Healthcare Reform: The Importance of Consumer Protections in Insurance

Healthcare expenditures in the United States constitute nearly a fifth of the nation's GDP, surpassing those of other developed nations significantly. Discussions around the Affordable Care Act (ACA) subsidies and health savings accounts often overlook this underlying issue. In a new series, John Rusche and Mark Sherry aim to dissect the U.S. healthcare system, explore international models, and propose actionable changes.

The ongoing discourse on healthcare reform, especially in states like Idaho, underscores the need to revisit past regulatory compliance frameworks and consider the implications of a potential ACA repeal. Before ACA, both Idaho and the national health insurance landscapes were fragmented, characterized by Medicare, Medicaid, and diverse state-specific regulations. Between 1973 and 2001, the insurance industry experienced significant consolidation, with the number of companies plummeting from 1,600 to under 100, intensifying concerns about market competition.

State regulations varied significantly, with Idaho pioneering measures to allow policyholders to switch insurers without resetting exclusion periods for pre-existing conditions. Large employer groups, however, lacked statutory protections, and pre-existing condition exclusions were prevalent. Insurers had significant discretion over coverage offerings and pricing, resulting in inconsistent industry standards. Policy rates often ballooned with policyholder age or rising medical costs.

Many insurance policies were poorly structured, purporting extensive coverage while delivering minimal benefits. It wasn't until the 1980s and 1990s that stricter regulations were enacted to ensure adequate insurer coverage. Before these reforms, policies frequently imposed coverage caps without considering escalating healthcare expenses, leaving patients exposed to high out-of-pocket costs for ongoing care or complex treatments.

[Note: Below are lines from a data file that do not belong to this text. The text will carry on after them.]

(* ===== verification/Producer.v ===== *)
(** * Producer: the block production loop of a witness

    [libraries/plugins/witness/witness_plugin.cpp]: once a second the plugin looks
    whether one of its witnesses is due, makes a block and sends it.  Readings of
    the clock, in microseconds, are arguments. *)

From S2P Require Import Prelude FcLib Tables Config Asset Names Authority Operations Transaction Block ForkDb BlockLog Reward Objects Ledger Invariants Evaluators Payout Schedule Blocks Node Utilities.

(** witness_plugin.hpp:41 *)
Inductive block_production_condition :=
| produced | not_synced | not_my_turn | not_time_yet | no_private_key | low_participation | lag | consecutive
| wait_for_genesis | exception_producing_block.
#[global] Instance condition_eq_dec : EqDecision block_production_condition.
Proof. solve_decision. Defined.

(** witness_plugin.hpp:63, with the node the plugin is part of, application.cpp:92,
    the blocks handed to the network and the time of the scheduled task. *)
Record witness_plugin := WitnessPlugin {
  database : node;
  _production_enabled : bool;
  _required_witness_participation : Z;
  _production_skip_flags : Z;
  _private_keys : gmap Z Z;
  _witnesses : gset string;
  _is_block_producer : bool;
  _block_production_task : option Z;
  broadcasts : list signed_block
}.
#[global] Instance witness_plugin_eta : Eta witness_plugin := λ r,
  WitnessPlugin (database r) (_production_enabled r) (_required_witness_participation r) (_production_skip_flags r)
    (_private_keys r) (_witnesses r) (_is_block_producer r) (_block_production_task r) (broadcasts r).

(** What [catch( fc::exception& )] catches: not the exceptions of the standard library,
    and not the values of the model that stand for no exception. *)
Definition is_fc_exception (e : exn) : bool :=
  match e with
  | out_of_range | logic_error | runtime_error | undefined_behaviour | out_of_fuel => false
  | _ => true
  end.
(** [FC_CAPTURE_AND_RETHROW] turns the exceptions of the standard library into fc's. *)
Definition is_exception (e : exn) : bool :=
  match e with undefined_behaviour | out_of_fuel => false | _ => true end.

Section producer.
Context `{FC : FcLib} `{ENV : EvalEnv} `{CR : Crypto} `{BL : BlockLib} `{CP : ChainParams}
  `{HF : Hardforks} `{BP : BlockPack} `{SG : Signing} `{KL : KeyLib}.

Definition on_database {A} (m : X node A) : X witness_plugin A := λ p,
  let r := m (database p) in (r.1, p <| database := r.2 |>).

(** database.cpp:429 *)
Definition witness_participation_rate (s : chain) : Z :=
  wrap 32 (wrap 64 (WLS_100_PERCENT * popcount (recent_slots_filled (gpo s))) / 128).

(** ** Set-up *)

(** witness_plugin.cpp:424: the notifier of a switch, called with 0 or 1 *)
Definition set_required_participation (e : bool) (p : witness_plugin) : witness_plugin :=
  p <| _required_witness_participation := wrap 32 ((if e then 1 else 0) * WLS_1_PERCENT) |>.
(** witness_plugin.hpp:76 *)
Definition set_block_production (allow : bool) (p : witness_plugin) : witness_plugin :=
  p <| _production_enabled := allow |>.
(** witness_plugin.cpp:449-454 *)
Definition load_key (wif_key : string) : X witness_plugin unit :=
  k ← xlift (wif_to_key wif_key);
  k ← xlift (of_option assert_exception k);
  xmodify (λ p, p <| _private_keys ::= <[public_key_of k := k]> |>).
(** witness_plugin.cpp:441 *)
Definition plugin_initialize (witnesses wif_keys : list string) : X witness_plugin unit :=
  xmodify (λ p, p <| _witnesses ::= λ w, w ∪ list_to_set witnesses |>);;
  xfor_each wif_keys load_key.

(** witness_plugin.cpp:502: the next full second, or the one after when it is too close *)
Definition time_to_next_second (now : Z) : Z :=
  let t := 1000000 - Z.rem now 1000000 in
  if t <? 50000 then t + 1000000 else t.
Definition schedule_production_loop (now : Z) (p : witness_plugin) : witness_plugin :=
  p <| _block_production_task := Some (now + time_to_next_second now) |>.

(** witness_plugin.cpp:468 *)
Definition plugin_startup (now : Z) (p : witness_plugin) : witness_plugin :=
  if bool_decide (_witnesses p = ∅) then p
  else
    let p := p <| _is_block_producer := true |> in
    let p := if _production_enabled p
             then p <| _production_skip_flags ::= λ f, Z.lor f skip_undo_history_check |> else p in
    schedule_production_loop now p.

(** ** One round *)

(** The time a block made now would carry: the nearest second. *)
Definition nearest_second (now_fine : Z) : Z := tps_of_time_point (now_fine + 500000).

(** witness_plugin.cpp:654-673: [None] goes round again *)
Definition attempt (time : Z) (w : string) (key : Z) : X witness_plugin (option block_production_condition) :=
  p ← xgets id;
  r ← xtry (on_database (generate_block time w key (_production_skip_flags p)));
  match r with
  | Ok b => xmodify (λ p, p <| broadcasts ::= λ l, l ++ [b] |>);; mret (Some produced)
  | Err e => if is_exception e then on_database (xmodify clear_pending);; mret None else xthrow e
  end.
Fixpoint attempts (n : nat) (time : Z) (w : string) (key : Z) : X witness_plugin block_production_condition :=
  match n with
  | O => mret exception_producing_block
  | S n => r ← attempt time w key; match r with Some c => mret c | None => attempts n time w key end
  end.

(** witness_plugin.cpp:598-649: the condition that prevents a block, or the slot time,
    the witness and the key to make one with *)
Definition production_slot (now : Z) (p : witness_plugin) : result (block_production_condition + Z * string * Z) :=
  let s := state (database p) in
  let slot := get_slot_at_time now s in
  if slot =? 0 then mret (inl not_time_yet)
  else
    scheduled ← get_scheduled_witness slot s;
    let scheduled_witness := name_string scheduled in
    if negb (bool_decide (scheduled_witness ∈ _witnesses p)) then mret (inl not_my_turn)
    else
      iw ← of_option undefined_behaviour (find_row (λ w, String.eqb (owner w) scheduled_witness) (witnesses s));
      let scheduled_time := get_slot_time slot s in
      match _private_keys p !! signing_key iw.2 with
      | None => mret (inl no_private_key)
      | Some key =>
        if witness_participation_rate s <? _required_witness_participation p then mret (inl low_participation)
        else if 500000 <? Z.abs ((scheduled_time - now) * 1000000) then mret (inl lag)
        else mret (inr (scheduled_time, scheduled_witness, key))
      end.
(** witness_plugin.cpp:583 *)
Definition maybe_produce_block (now_fine : Z) : X witness_plugin block_production_condition :=
  p ← xgets id;
  let now := nearest_second now_fine in
  if negb (_production_enabled p) && (get_slot_time 1 (state (database p)) <? now) then mret not_synced
  else
    xmodify (set_block_production true);;
    r ← xlift (production_slot now p);
    match r with
    | inl c => mret c
    | inr (time, w, key) => attempts 2 time w key
    end.

(** witness_plugin.cpp:514; the clock is read here, in [maybe_produce_block] and when
    the next round is scheduled.  A throw leaves no task behind. *)
Definition block_production_loop (now now_fine later : Z) : X witness_plugin block_production_condition :=
  xmodify (λ p, p <| _block_production_task := None |>);;
  if now <? WLS_GENESIS_TIME * 1000000 then
    xmodify (schedule_production_loop later);; mret wait_for_genesis
  else
    r ← xtry (maybe_produce_block now_fine);
    c ← (match r with
         | Ok c => mret c
         | Err e => if bool_decide (e = unknown_hardfork_exception) then xthrow e
                    else if is_fc_exception e then mret exception_producing_block else xthrow e
         end);
    xmodify (schedule_production_loop later);;
    mret c.

End producer.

Idaho distinguished itself by establishing consumer protections that curbed the sale of inadequate insurance products and reinforced policyholder rights regarding pre-existing conditions. Despite these advancements, insurers outside large employer groups retained the ability to exclude coverage based on medical history and adjust rates accordingly.

Repealing the ACA might revive these outdated practices, enabling the sale of inferior insurance products and diminishing consumer protections. Experts like Mark Sherry, with extensive experience in Idaho state insurance law, warn of the potential challenges associated with dismantling ACA safeguards.